> **Exercise brief**
Determine how many lines in the records hold "reflexivity", then give that number by itself.

> **Data under study**
BEGIN
(** X10. restore_defaults is idempotent: doing it a second time with
    the same arguments changes nothing more. *)
Theorem restore_defaults_idempotent st (jid node : option string)
    (handlers : option (list string)) :
  wf st ->
  (forall l, handlers = Some l -> forall op, op ∈ l -> op ∈ _disco_ops st) ->
  bind (restore_defaults jid node handlers)
       (fun _ => restore_defaults jid node handlers) st
  = restore_defaults jid node handlers st.
Proof.
  intros Hwf Hl.
  set (l := default (_disco_ops st) handlers).
  assert (Hsub : forall op, op ∈ l -> op ∈ _disco_ops st).
  { subst l. destruct handlers as [l0|]; cbn; [now apply Hl | auto]. }
  destruct (restore_loop jid node l st Hwf Hsub)
    as (st1 & Hrun1 & Hsame1 & Hwf1 & Hlook1).
  assert (Hops : _disco_ops st1 = _disco_ops st) by now rewrite Hsame1.
  assert (Hdef : default_handlers st1 = default_handlers st)
    by now rewrite Hsame1.
  assert (Hown : own_jid st1 = own_jid st) by now rewrite Hsame1.
  assert (Hsub1 : forall op, op ∈ l -> op ∈ _disco_ops st1)
    by (intros op Hop; rewrite Hops; auto).
  destruct (restore_loop jid node l st1 Hwf1 Hsub1)
    as (st2 & Hrun2 & Hsame2 & Hwf2 & Hlook2).
  assert (Hr : forall s : @xep_0030 B, _disco_ops s = _disco_ops st ->
             restore_defaults jid node handlers s
             = for_each l (restore_op jid node) s).
  { intros s Hs. unfold restore_defaults, bind, get. subst l.
    destruct handlers; cbn; [reflexivity | now rewrite Hs]. }
  unfold bind. rewrite (Hr st eq_refl), Hrun1, (Hr st1 Hops), Hrun2.
  f_equal. rewrite Hsame2. unfold set_handlers. destruct st1; cbn. f_equal.
  cbn in *. apply map_eq. intros op.
  destruct (_handlers0 !! op) as [e1|] eqn:He1.
  - destruct (decide (op ∈ l)) as [Hop|Hop].
    + destruct (proj1 (proj1 (Hwf op)) (Hsub op Hop)) as [e He].
      destruct (proj1 (proj2 (Hwf op)) (Hsub op Hop)) as [dflt Hd].
      destruct (Hlook1 op e He) as [Hin1 _].
      specialize (Hin1 Hop dflt Hd). cbn in Hin1.
      assert (e1 = place jid node (own_jid st) (Some dflt) e) as ->
        by congruence.
      destruct (Hlook2 op _ He1) as [Hin2 _].
      rewrite (Hin2 Hop dflt); [| now rewrite Hdef].
      rewrite Hown. now rewrite place_place.
    + destruct (Hlook2 op _ He1) as [_ Hout2]. now apply Hout2.
  - destruct (_handlers st2 !! op) as [e2|] eqn:He2; [|reflexivity].
    exfalso.
    assert (Hin : op ∈ _disco_ops st2)
      by (apply (proj2 (proj1 (Hwf2 op))); rewrite He2; eauto).
    rewrite Hsame2 in Hin. cbn in Hin.
    destruct (proj1 (proj1 (Hwf1 op)) Hin) as [e1 He1']. cbn in He1'.
    congruence.
Qed.

(** X11. After restore_defaults for a node (under a given address, or
    under the process's own address when none is given), every
    supported operation is dispatched at that scope to its default
    handler, whatever was registered before. *)
Theorem restore_defaults_node_dispatch st (jid : option string) (n : string)
    op dflt d :
  wf st -> op ∈ _disco_ops st -> default_handlers st !! op = Some dflt ->
  exists st',
    restore_defaults jid (Some n) None st = (Ok tt, st') /\
    _run_node_handler op jid (Some n) d st'
      = call dflt (default (own_jid st) jid) n d st'.
Proof.
  intros Hwf Hin Hd.
  destruct (restore_loop jid (Some n) (_disco_ops st) st Hwf)
    as (st' & Hrun & Hsame & _ & Hlook); [auto|].
  exists st'. split; [exact Hrun|].
  destruct (proj1 (proj1 (Hwf op)) Hin) as [e He].
  destruct (Hlook op e He) as [Hset _]. specialize (Hset Hin dflt Hd).
  rewrite (run_node_handler_resolve _ _ _ _ _ _ Hset).
  assert (Hown : own_jid st' = own_jid st) by now rewrite Hsame.
  rewrite Hown. unfold resolve.
  destruct jid as [X|]; cbn; now rewrite lookup_insert_eq.
Qed.

(** X12. restore_defaults for an address alone puts the defaults in
    the per-address tier: a node of that address that has a handler of
    its own keeps it, every other node of the address gets the default
    handler. *)
Theorem restore_defaults_address_dispatch st (X : string) op e dflt
    (node : option string) d :
  wf st -> op ∈ _disco_ops st -> _handlers st !! op = Some e ->
  default_handlers st !! op = Some dflt ->
  exists st',
    restore_defaults (Some X) None None st = (Ok tt, st') /\
    (forall S, t_node e !! (X, default "" node) = Some (Some S) ->
       _run_node_handler op (Some X) node d st'
         = call S X (default "" node) d st') /\
    (skipped (t_node e !! (X, default "" node)) ->
       _run_node_handler op (Some X) node d st'
         = call dflt X (default "" node) d st').
Proof.
  intros Hwf Hin He Hd.
  destruct (restore_loop (Some X) None (_disco_ops st) st Hwf)
    as (st' & Hrun & _ & _ & Hlook); [auto|].
  exists st'. split; [exact Hrun|].
  destruct (Hlook op e He) as [Hset _]. specialize (Hset Hin dflt Hd).
  rewrite !(run_node_handler_resolve _ _ _ _ _ _ Hset).
  unfold resolve. cbn. rewrite lookup_insert_eq. split.
  - now intros S ->.
  - now intros [-> | ->].
Qed.

(** X13. _add_disco_op does not extend the list of supported
    operations.  An operation added with it is dispatched to its
    default handler at every scope, and a registration for it is
    ignored, so that handler cannot be overridden. *)
Theorem add_disco_op_cannot_be_overridden st op (dflt : @handler B) :
  op ∉ _disco_ops st ->
  let st1 := snd (_add_disco_op op dflt st) in
  _add_disco_op op dflt st = (Ok tt, st1) /\
  _disco_ops st1 = _disco_ops st /\
  (forall (jid node : option string) d,
     _run_node_handler op jid node d st1
       = call dflt (default (own_jid st) jid) (default "" node) d st1) /\
  (forall (jid node : option string) (h : option (@handler B)),
     set_node_handler op jid node h st1 = (Ok tt, st1)).
Proof.
  intros Hout st1. subst st1. cbn [snd _add_disco_op].
  split; [reflexivity|]. split; [reflexivity|]. split.
  - intros jid node d.
    erewrite run_node_handler_resolve; [| cbn; apply lookup_insert_eq ].
    unfold resolve. cbn. now rewrite !lookup_empty.
  - intros jid node h. now apply set_node_handler_unknown.
Qed.

(** X14. _add_disco_op on an operation starts its entry afresh: the
    handlers registered for it before, for any address or node, are
    gone, and every scope is dispatched to the new default. *)
Theorem add_disco_op_resets_entry st op (dflt : @handler B)
    (jid node : option string) d :
  let st1 := snd (_add_disco_op op dflt st) in
  _handlers st1 !! op = Some (mkTiers (Some dflt) ∅ ∅) /\
  default_handlers st1 !! op = Some dflt /\
  _run_node_handler op jid node d st1
    = call dflt (default (own_jid st) jid) (default "" node) d st1.
Proof.
  intros st1. subst st1. cbn [snd _add_disco_op].
  assert (He : _handlers (snd (_add_disco_op op dflt st)) !! op
               = Some (mkTiers (Some dflt) ∅ ∅))
    by (cbn; apply lookup_insert_eq).
  split; [exact He|]. split; [cbn; apply lookup_insert_eq|].
  rewrite (run_node_handler_resolve _ _ _ _ _ _ He).
  unfold resolve. cbn. now rewrite !lookup_empty.
Qed.

End DefaultsFurther.

(** * Further properties of the dispatcher *)

Section DispatcherFurther.

Context {B : Type}.
Variable stanza_bool : stanza -> bool.
Implicit Types (st : @xep_0030 B) (e : @tiers B).
Implicit Types (d : data) (iq : Iq).

Lemma run_unhandled st op (jid node : option string) d :
  unhandled st op (default (own_jid st) jid) (default "" node) ->
  _run_node_handler op jid node d st = (Ok VNone, st).
Proof.
  intros (e & He & Hnone).
  now rewrite (run_node_handler_resolve st op e) by exact He; rewrite Hnone.
Qed.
END
> **Response area**
3